■ **RECORDS SHOWN**
_ _ _
(** X: [GET /batch] answers 400 without any call when the handler gets a
    bad token, more than 50 paths, or a path whose first segment is the API
    version (FastAPI hands it a non-empty path list). *)
Theorem main_get_invalid_input_400 :
  forall (post : payload -> http_response) (urls : list string) (token : string),
  urls <> [] ->
  token_invalid token = true \/ (50 < List.length urls)%nat \/
  (exists u, In u urls /\ first_segment (lstrip_slash u) = API_VERSION) ->
  MainApp.process_batch_request_get post urls token = ([], HttpError 400).
Proof.
  intros post urls token Hne H. unfold MainApp.process_batch_request_get, Main.send.
  destruct (token_invalid token) eqn:Ht; [reflexivity|].
  destruct (count_invalid urls) eqn:Hc; [reflexivity|].
  destruct H as [H|[H|[u [Hin Hs]]]]; [discriminate| |].
  - exfalso. unfold count_invalid in Hc. apply Nat.leb_gt in H. rewrite H, andb_false_r in Hc.
    discriminate Hc.
  - rewrite (main_normalize_rejects urls u Hin Hs). reflexivity.
Qed.

Lemma main_get_invalid_input_400_witness :
  MainApp.process_batch_request_get (fun _ => HttpBody "[]") ["me"; "/v23.0/me"] "EAAB"
    = ([], HttpError 400).
Proof.
  apply main_get_invalid_input_400; [discriminate|]. right. right.
  exists "/v23.0/me". split; [right; left; reflexivity | reflexivity].
Defined.
Lemma handleStart_coherent (page : Page) (e : Env) :
  coherent page (fst (handleStart e idleAfterReset)).
Proof.
  unfold handleStart, startTracking. cbn [watchId idleAfterReset].
  destruct (geolocation e); split; try reflexivity;
    cbn; unfold in_session; cbn; repeat split; congruence.
Qed.

Lemma onPositionUpdate_polyline (lat lon : Num) (s : State) :
  polyline (onPositionUpdate lat lon s) =
  drawn (coordinates (onPositionUpdate lat lon s)).
Proof.
  rewrite onPositionUpdate_coordinates, drawn_snoc.
  unfold onPositionUpdate. simpl. destruct (1 <? _)%nat; reflexivity.
Qed.

(** [onPositionUpdate] writes the path, the line, the distance and its
    text, and nothing else. *)
Lemma onPositionUpdate_frame (lat lon : Num) (s : State) :
  let s' := onPositionUpdate lat lon s in
  watchId s' = watchId s /\ startTime s' = startTime s /\
  timerInterval s' = timerInterval s /\ pausedTime s' = pausedTime s /\
  totalPausedDuration s' = totalPausedDuration s /\
  isPaused s' = isPaused s /\
  startTimeText s' = startTimeText s /\ durationText s' = durationText s /\
  startBtnDisabled s' = startBtnDisabled s /\
  pauseBtnDisabled s' = pauseBtnDisabled s /\
  pauseBtnText s' = pauseBtnText s /\
  resetBtnDisabled s' = resetBtnDisabled s.
Proof.
  unfold onPositionUpdate. simpl.
  destruct (1 <? _)%nat; simpl; repeat split; reflexivity.
Qed.

Lemma onPositionUpdate_writes_distanceText (lat lon : Num) (s : State) :
  distanceText (onPositionUpdate lat lon s) =
  if (1 <? List.length (coordinates s ++ [(lat, lon)]))%nat
  then ToFixed2 (distance (onPositionUpdate lat lon s))
  else distanceText s.
Proof.
  unfold onPositionUpdate. simpl.
  destruct (1 <? _)%nat; reflexivity.
Qed.

Lemma onPositionUpdate_distanceText (lat lon : Num) (s : State) :
  distanceText s = shownDistance s ->
  distanceText (onPositionUpdate lat lon s) =
  shownDistance (onPositionUpdate lat lon s).
Proof.
  intros Hshown. rewrite onPositionUpdate_writes_distanceText.
  unfold shownDistance in *. rewrite onPositionUpdate_coordinates.
  assert (List.length (coordinates s ++ [(lat, lon)]) =
          S (List.length (coordinates s))) as ->
    by (rewrite length_app; simpl; lia).
  destruct (List.length (coordinates s)) as [| m]; simpl in *.
  - exact Hshown.
  - reflexivity.
Qed.

Lemma onPositionUpdate_coherent (page : Page) (lat lon : Num) (s : State) :
  watchId s <> None ->
  coherent page s -> coherent page (onPositionUpdate lat lon s).
Proof.
  intros Hw [_ Hst]. split; [apply onPositionUpdate_polyline |].
  destruct (onPositionUpdate_frame lat lon s)
    as (Ew & Est & Eti & _ & _ & Eip & Et1 & _ & Eb1 & Eb2 & El & Eb3).
  rewrite Est. destruct (startTime s) as [t |].
  - destruct Hst as (Hti & Hb1 & Hb2 & Hb3 & Hl & Ht1 & Ht3).
    unfold in_session.
    rewrite Eti, Eb1, Eb2, Eb3, El, Eip, Et1.
    repeat split; try assumption.
    apply onPositionUpdate_distanceText, Ht3.
  - destruct Hst as [Hs | Hs]; subst s; contradiction Hw; reflexivity.
Qed.

Lemma dispatch_coherent (page : Page) (ev : Event) (s : State) :
  coherent page s -> coherent page (fst (dispatch ev s)).
Proof.
  intros Hc. destruct ev as [e | e | | lat lon | msg | t].
  - cbn [dispatch]. destruct (startBtnDisabled s) eqn:Hb; [exact Hc |].
    assert (watchId s = None) as Hw.
    { destruct Hc as [_ Hst]. destruct (startTime s) as [t |].
      - destruct Hst as (_ & Hb1 & _). congruence.
      - destruct Hst as [-> | ->]; reflexivity. }
    rewrite (handleStart_fresh e s Hw). apply handleStart_coherent.
  - cbn [dispatch]. destruct (pauseBtnDisabled s) eqn:Hb; [exact Hc |].
    destruct Hc as [Hpoly Hst].
    destruct s as [w st ti pt tpd d cs ip pl t1 t2 t3 b1 b2 l2 b3].
    cbn in Hb, Hpoly, Hst. destruct st as [t |].
    + unfold in_session in Hst. cbn in Hst.
      destruct Hst as (Hti & Hb1 & Hb2 & Hb3 & Hl & Ht1 & Ht3).
      unfold coherent, in_session, shownDistance, handlePause, startTracking,
        stopTracking, startTimer in *.
      destruct ip; cbn.
      * destruct (geolocation e); cbn; repeat split;
          try assumption; try reflexivity; discriminate.
      * destruct w; cbn; repeat split; try assumption; reflexivity.
    + destruct Hst as [Hs | Hs]; inversion Hs; subst; discriminate.
  - cbn [dispatch]. destruct (resetBtnDisabled s); [exact Hc |].
    cbn [fst]. rewrite handleReset_constant. apply idleAfterReset_coherent.
  - cbn [dispatch]. destruct (watchId s) eqn:Hw; [| exact Hc].
    cbn [fst]. apply onPositionUpdate_coherent; [congruence | exact Hc].
  - cbn [dispatch]. destruct (watchId s); exact Hc.
  - cbn [dispatch]. destruct (timerInterval s) eqn:Hti; [| exact Hc].
    cbn [fst]. rewrite timerTick_writes.
    destruct Hc as [Hpoly Hst].
    destruct s as [w st ti pt tpd d cs ip pl t1 t2 t3 b1 b2 l2 b3].
    cbn in Hti, Hpoly, Hst. destruct st as [t0 |].
    + split; [exact Hpoly | exact Hst].
    + destruct Hst as [Hs | Hs]; inversion Hs; subst; discriminate.
Qed.

Lemma reachable_coherent (page : Page) (s : State) :
  reachable page s -> coherent page s.
Proof.
  induction 1 as [| s ev _ IH]; [apply initialize_coherent |].
  apply dispatch_coherent, IH.
Qed.

End Coherence.

(** X3.  While a session is started (from Start until Reset, paused or
    not) the timer interval is running, Start is disabled, Pause and Reset
    are enabled, and the Pause button reads "Resume" exactly when the
    session is paused. *)
Theorem controls_follow_the_session :
  forall (N : NumOps) (page : Page) (s : State) (t : Z),
  reachable page s ->
  startTime s = Some t ->
  timerInterval s <> None /\
  startBtnDisabled s = true /\
  pauseBtnDisabled s = false /\
  resetBtnDisabled s = false /\
  pauseBtnText s = (if isPaused s then "Resume" else "Pause").
Proof.
  intros N page s t Hs Ht.
  destruct (reachable_coherent page s Hs) as [_ Hst]. rewrite Ht in Hst.
  destruct Hst as (Hti & Hb1 & Hb2 & Hb3 & Hl & _).
  repeat split; assumption.
Qed.

Lemma controls_follow_the_session_witness :
  let s := pausedSession (N := RealNum) in
  reachable blankPage s /\ startTime s = Some 1000 /\
  timerInterval s <> None /\
  startBtnDisabled s = true /\
  pauseBtnDisabled s = false /\
  resetBtnDisabled s = false /\
  pauseBtnText s = (if isPaused s then "Resume" else "Pause").
Proof.
  intros s.
  destruct (pausedSession_fields (N := RealNum)) as (_ & _ & Ht & _).
  split; [apply pausedSession_reachable |]. split; [exact Ht |].
  exact (controls_follow_the_session RealNum blankPage s 1000
           pausedSession_reachable Ht).
Defined.
(** [while besti > alo and bestj > blo and (not) isbjunk(b[bestj-1])
    and a[besti-1] == b[bestj-1]]; [junk] tells which of the two
    loops is meant. *)
Fixpoint extend_left (junk : bool) (alo blo besti bestj bestsize : nat)
         {struct besti} : block :=
  match besti, bestj with
  | S i', S j' =>
      if (alo <? besti) && (blo <? bestj)
         && Bool.eqb (isbjunk (at_b j')) junk
         && Ascii.eqb (at_a i') (at_b j')
      then extend_left junk alo blo i' j' (S bestsize)
      else (besti, bestj, bestsize)
  | _, _ => (besti, bestj, bestsize)
  end.

(** [while besti+bestsize < ahi and bestj+bestsize < bhi and ...];
    [n] is [ahi - (besti+bestsize)]. *)
Fixpoint extend_right (junk : bool) (n bhi besti bestj bestsize : nat)
  : nat :=
  match n with
  | 0 => bestsize
  | S n' =>
      if (bestj + bestsize <? bhi)
         && Bool.eqb (isbjunk (at_b (bestj + bestsize))) junk
         && Ascii.eqb (at_a (besti + bestsize)) (at_b (bestj + bestsize))
      then extend_right junk n' bhi besti bestj (S bestsize)
      else bestsize
  end.

Definition find_longest_match (alo ahi blo bhi : nat) : block :=
  let '(besti, bestj, bestsize) :=
    scan_rows (ahi - alo) alo blo bhi [] (alo, blo, 0) in
  let '(besti, bestj, bestsize) :=
    extend_left false alo blo besti bestj bestsize in
  let bestsize :=
    extend_right false (ahi - (besti + bestsize)) bhi
                 besti bestj bestsize in
  let '(besti, bestj, bestsize) :=
    extend_left true alo blo besti bestj bestsize in
  let bestsize :=
    extend_right true (ahi - (besti + bestsize)) bhi
                 besti bestj bestsize in
  (besti, bestj, bestsize).

(** *** [get_matching_blocks] *)

Definition range : Type := nat * nat * nat * nat.

(** The work list [queue]; the head of the list is the end of the
    Python list, where [pop] and [append] operate. *)
Fixpoint blocks_loop (fuel : nat) (queue : list range)
         (matching_blocks : list block) : option (list block) :=
  match queue with
  | [] => Some matching_blocks
  | (alo, ahi, blo, bhi) :: queue' =>
      match fuel with
      | 0 => None
      | S fuel' =>
          let '(i, j, k) := find_longest_match alo ahi blo bhi in
          if k =? 0 then blocks_loop fuel' queue' matching_blocks
          else
            let q1 := if (alo <? i) && (blo <? j)
                      then (alo, i, blo, j) :: queue' else queue' in
            let q2 := if (i + k <? ahi) && (j + k <? bhi)
                      then (i + k, ahi, j + k, bhi) :: q1 else q1 in
            blocks_loop fuel' q2 (matching_blocks ++ [(i, j, k)])
      end
  end.
(** * gin-golang-api: the in-memory user and post repositories of main.go

    A shallow embedding of the handlers of [src/main.go].  The package-level
    variables [users], [posts], [userCounter] and [postCounter] become one
    record that every handler receives and returns.  What a handler reads
    from its [*gin.Context] (the [:id] path parameter, the outcome of
    [ShouldBindJSON]) and from the clock ([time.Now()]) is an argument; what
    it writes with [c.JSON] is the response it returns. *)

From Stdlib Require Import ZArith String Ascii List Lia.
From stdpp Require Import base decidable option numbers list strings.

Local Open Scope string_scope.
Local Open Scope list_scope.
Local Open Scope Z_scope.

(** ** Machine integers and time *)

(** Go's [uint] on the 64-bit targets.  Arithmetic on it wraps around. *)
Definition uint_size : Z := 64.
Definition uint_modulus : Z := 2 ^ uint_size.

(** The conversion [uint(x)], and [x++] on a [uint]. *)
Definition uint (x : Z) : Z := x mod uint_modulus.
Definition uint_incr (x : Z) : Z := uint (x + 1).

(** A [time.Time], counted from the zero value of the type. *)
Definition Time : Type := Z.
Definition zero_Time : Time := 0.

(** ** Entities *)

Module User.

Record t : Type := mk {
  ID : Z;
  Username : string;
  Email : string;
  CreatedAt : Time;
  UpdatedAt : Time
}.

(** [User{}] *)
Definition zero : t := mk 0 "" "" zero_Time zero_Time.
(** * Deduplication and incremental-tracking core of the signal pipeline

    A shallow embedding of the two trackers of the pipeline,

    - [CollectionTracker]      (src/utils/collection_tracker.mjs), and
    - [AdvancedDeduplication]  (the deduplication/publishing tracker),

    together with the string primitives of the platform they rely on.

    Modelling conventions.
    - A JavaScript string is a [string]; its characters stand for 7-bit
      ASCII code units, so [toLowerCase] maps [A-Z] to [a-z] and the
      classes [\w] and [\s] are the ASCII ones.
    - A field of a signal that is missing ([undefined]) and a field that
      is the empty string are both falsy in every place the trackers look
      at them; both are the empty string here.
    - A JavaScript object used as a dictionary is a [gmap string _]; keys
      are taken not to collide with members inherited from
      [Object.prototype].
    - A time stamp ([new Date().toISOString()], read back with
      [new Date(...)]) is the number of milliseconds since the epoch, a
      [Z].  Each tracker method reads the clock as one value [now].
    - The local time zone is the platform's: its adjustment [LocalTZA]
      is a parameter of the collection tracker, with values of less than
      a day either way.
    - Similarity values are quotients of two small integers; they are
      exact rationals ([Q]) here. *)

From Stdlib Require Import ZArith QArith Lia Ascii.
From Stdlib Require String.
From stdpp Require Import gmap strings list fin_maps.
_ _ _
Copy task for the entries above: every line with the string "urls".

■ **REPLY TO THE TASK**
  forall (post : payload -> http_response) (urls : list string) (token : string),
  urls <> [] ->
  token_invalid token = true \/ (50 < List.length urls)%nat \/
  (exists u, In u urls /\ first_segment (lstrip_slash u) = API_VERSION) ->
  MainApp.process_batch_request_get post urls token = ([], HttpError 400).
  intros post urls token Hne H. unfold MainApp.process_batch_request_get, Main.send.
  destruct (count_invalid urls) eqn:Hc; [reflexivity|].
  - rewrite (main_normalize_rejects urls u Hin Hs). reflexivity.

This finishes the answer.